- **Given data**
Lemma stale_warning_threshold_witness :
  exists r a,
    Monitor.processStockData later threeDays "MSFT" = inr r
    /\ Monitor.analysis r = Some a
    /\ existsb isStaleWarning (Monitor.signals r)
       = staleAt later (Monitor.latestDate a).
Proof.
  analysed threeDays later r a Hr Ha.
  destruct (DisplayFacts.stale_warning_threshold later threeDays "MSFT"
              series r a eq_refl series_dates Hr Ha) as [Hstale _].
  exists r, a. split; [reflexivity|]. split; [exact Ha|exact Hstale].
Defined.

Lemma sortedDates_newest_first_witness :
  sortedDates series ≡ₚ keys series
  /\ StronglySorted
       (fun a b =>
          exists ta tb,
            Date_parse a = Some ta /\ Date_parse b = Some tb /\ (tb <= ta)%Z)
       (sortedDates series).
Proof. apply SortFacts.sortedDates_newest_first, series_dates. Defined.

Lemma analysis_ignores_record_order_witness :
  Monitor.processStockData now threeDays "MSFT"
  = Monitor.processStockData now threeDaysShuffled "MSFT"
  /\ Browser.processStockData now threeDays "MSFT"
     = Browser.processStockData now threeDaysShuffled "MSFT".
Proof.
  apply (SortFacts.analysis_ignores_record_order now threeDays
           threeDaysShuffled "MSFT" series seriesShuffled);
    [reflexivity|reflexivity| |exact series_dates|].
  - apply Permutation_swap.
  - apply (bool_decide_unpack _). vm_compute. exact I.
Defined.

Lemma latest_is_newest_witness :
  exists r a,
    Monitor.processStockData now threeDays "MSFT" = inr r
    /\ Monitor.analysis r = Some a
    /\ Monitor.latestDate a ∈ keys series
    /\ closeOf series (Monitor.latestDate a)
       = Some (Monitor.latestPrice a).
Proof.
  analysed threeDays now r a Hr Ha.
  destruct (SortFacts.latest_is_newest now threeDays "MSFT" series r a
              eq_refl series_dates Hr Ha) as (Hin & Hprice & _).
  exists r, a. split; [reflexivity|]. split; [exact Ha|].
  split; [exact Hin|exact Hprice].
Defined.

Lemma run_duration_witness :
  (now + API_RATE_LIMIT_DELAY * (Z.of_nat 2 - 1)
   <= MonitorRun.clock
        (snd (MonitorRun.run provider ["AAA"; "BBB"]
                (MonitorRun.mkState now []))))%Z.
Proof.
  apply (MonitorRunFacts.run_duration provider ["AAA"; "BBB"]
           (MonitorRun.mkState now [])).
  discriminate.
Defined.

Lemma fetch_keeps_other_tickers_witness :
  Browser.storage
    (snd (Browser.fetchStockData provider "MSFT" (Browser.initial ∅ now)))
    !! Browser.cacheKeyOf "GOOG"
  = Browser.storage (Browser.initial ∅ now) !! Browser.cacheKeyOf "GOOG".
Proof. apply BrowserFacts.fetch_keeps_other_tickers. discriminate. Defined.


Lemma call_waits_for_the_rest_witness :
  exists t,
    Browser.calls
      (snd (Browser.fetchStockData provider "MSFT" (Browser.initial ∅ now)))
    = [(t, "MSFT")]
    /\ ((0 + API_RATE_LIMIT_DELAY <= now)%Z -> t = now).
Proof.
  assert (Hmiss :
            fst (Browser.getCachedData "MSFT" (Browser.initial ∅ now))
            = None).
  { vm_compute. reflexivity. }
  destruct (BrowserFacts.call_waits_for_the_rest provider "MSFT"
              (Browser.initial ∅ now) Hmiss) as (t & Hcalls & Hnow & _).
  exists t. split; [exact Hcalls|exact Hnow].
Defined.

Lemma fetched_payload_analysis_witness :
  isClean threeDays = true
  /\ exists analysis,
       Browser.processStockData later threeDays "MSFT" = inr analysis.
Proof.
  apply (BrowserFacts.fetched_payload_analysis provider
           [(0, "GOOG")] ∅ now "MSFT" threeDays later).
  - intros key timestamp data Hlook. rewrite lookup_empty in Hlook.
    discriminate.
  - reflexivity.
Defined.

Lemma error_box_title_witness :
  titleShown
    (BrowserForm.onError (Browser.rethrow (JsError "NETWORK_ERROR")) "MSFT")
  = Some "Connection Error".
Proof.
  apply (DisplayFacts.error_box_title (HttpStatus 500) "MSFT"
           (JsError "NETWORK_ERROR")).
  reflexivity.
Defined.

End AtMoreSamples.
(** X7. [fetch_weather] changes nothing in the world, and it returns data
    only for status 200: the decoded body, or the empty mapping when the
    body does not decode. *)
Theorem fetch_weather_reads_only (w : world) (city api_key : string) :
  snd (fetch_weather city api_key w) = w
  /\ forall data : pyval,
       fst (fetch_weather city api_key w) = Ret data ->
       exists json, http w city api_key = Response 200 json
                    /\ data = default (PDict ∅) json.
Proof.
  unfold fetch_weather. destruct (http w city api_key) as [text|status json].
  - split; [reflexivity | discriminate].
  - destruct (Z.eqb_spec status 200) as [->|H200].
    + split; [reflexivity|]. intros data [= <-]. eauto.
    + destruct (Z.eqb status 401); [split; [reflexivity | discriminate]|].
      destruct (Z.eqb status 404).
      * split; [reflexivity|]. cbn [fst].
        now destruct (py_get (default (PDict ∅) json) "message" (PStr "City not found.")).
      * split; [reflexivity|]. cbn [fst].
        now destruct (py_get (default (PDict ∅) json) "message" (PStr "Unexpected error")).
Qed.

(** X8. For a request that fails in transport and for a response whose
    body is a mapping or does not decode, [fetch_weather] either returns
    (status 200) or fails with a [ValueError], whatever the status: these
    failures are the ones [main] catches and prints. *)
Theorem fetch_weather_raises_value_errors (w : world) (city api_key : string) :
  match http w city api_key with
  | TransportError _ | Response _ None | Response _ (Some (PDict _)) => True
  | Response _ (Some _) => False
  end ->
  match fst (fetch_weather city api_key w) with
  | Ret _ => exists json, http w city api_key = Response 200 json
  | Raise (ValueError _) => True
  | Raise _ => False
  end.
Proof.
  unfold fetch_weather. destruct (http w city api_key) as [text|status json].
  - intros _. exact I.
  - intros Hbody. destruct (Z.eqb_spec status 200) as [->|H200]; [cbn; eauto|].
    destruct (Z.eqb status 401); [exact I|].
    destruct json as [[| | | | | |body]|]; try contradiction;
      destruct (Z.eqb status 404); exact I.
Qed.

---

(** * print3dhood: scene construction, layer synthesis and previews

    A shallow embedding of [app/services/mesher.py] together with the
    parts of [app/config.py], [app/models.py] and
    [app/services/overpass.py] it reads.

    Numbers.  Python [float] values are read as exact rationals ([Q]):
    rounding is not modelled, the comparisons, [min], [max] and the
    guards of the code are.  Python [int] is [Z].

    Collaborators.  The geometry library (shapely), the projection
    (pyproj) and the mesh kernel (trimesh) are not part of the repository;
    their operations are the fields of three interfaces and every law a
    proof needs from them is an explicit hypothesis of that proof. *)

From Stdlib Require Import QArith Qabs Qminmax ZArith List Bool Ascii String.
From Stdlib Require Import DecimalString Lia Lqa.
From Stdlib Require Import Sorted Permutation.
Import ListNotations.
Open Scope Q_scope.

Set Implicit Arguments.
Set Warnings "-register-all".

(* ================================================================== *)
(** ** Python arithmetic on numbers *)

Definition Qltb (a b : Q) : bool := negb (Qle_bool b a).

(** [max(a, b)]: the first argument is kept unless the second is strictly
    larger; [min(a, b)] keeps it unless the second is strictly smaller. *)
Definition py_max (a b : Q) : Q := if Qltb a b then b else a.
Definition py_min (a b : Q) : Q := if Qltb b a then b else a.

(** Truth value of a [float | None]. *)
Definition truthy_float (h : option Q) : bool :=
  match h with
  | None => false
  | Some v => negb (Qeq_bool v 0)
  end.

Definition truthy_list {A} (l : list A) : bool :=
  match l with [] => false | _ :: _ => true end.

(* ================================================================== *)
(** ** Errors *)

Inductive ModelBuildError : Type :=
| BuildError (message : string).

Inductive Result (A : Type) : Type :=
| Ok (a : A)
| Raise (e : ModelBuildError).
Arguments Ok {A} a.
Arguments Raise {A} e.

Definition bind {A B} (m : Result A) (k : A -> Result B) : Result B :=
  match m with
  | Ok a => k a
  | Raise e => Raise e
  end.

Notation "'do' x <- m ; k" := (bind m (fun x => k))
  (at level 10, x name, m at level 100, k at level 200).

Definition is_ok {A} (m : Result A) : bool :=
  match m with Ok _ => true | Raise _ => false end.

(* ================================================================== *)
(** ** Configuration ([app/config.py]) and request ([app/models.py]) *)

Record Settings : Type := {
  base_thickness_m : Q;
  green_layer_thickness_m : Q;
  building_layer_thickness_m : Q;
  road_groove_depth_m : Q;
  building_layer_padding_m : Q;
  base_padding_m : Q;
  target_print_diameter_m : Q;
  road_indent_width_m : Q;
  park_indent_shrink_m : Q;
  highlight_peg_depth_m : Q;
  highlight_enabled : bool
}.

* * *

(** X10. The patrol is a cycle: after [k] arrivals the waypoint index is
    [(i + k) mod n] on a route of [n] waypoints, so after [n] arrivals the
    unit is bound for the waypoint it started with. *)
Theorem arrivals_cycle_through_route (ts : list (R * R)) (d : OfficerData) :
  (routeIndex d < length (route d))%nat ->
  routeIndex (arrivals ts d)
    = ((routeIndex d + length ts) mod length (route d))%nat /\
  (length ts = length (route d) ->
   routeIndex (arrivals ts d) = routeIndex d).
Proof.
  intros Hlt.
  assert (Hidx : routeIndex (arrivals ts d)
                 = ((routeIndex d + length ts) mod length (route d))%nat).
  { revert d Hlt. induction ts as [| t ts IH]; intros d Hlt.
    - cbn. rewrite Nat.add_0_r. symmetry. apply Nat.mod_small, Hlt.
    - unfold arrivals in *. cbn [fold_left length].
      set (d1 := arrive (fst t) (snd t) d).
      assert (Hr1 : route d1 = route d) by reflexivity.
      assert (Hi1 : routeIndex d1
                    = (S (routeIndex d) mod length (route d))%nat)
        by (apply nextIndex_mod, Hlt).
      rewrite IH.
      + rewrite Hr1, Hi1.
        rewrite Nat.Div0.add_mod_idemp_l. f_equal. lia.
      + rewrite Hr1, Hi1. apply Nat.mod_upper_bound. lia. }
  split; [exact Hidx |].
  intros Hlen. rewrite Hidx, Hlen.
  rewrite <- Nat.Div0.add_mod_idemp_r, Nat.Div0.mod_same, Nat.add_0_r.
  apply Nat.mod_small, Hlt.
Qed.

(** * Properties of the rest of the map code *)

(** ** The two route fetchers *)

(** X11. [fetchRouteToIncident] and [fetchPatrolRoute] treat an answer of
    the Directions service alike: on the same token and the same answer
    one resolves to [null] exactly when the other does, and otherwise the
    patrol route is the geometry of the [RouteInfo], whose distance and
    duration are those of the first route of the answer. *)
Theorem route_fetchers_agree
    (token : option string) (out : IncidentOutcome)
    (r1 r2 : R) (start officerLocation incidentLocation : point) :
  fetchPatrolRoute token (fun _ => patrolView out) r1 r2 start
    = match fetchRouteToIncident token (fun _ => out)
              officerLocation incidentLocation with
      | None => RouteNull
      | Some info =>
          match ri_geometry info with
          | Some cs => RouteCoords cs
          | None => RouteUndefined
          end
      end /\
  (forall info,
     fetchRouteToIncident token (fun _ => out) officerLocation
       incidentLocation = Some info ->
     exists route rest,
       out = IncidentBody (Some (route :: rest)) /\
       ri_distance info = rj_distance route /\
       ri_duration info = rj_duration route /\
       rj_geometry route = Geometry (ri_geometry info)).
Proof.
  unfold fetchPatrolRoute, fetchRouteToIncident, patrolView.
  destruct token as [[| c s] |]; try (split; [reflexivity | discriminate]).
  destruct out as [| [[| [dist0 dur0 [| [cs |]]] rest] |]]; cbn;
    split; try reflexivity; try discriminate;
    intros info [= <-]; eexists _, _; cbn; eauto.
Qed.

- **What is being asked**
Once you have counted every line above that contains the string "Qltb", give that number and nothing more.

- **Task response**
3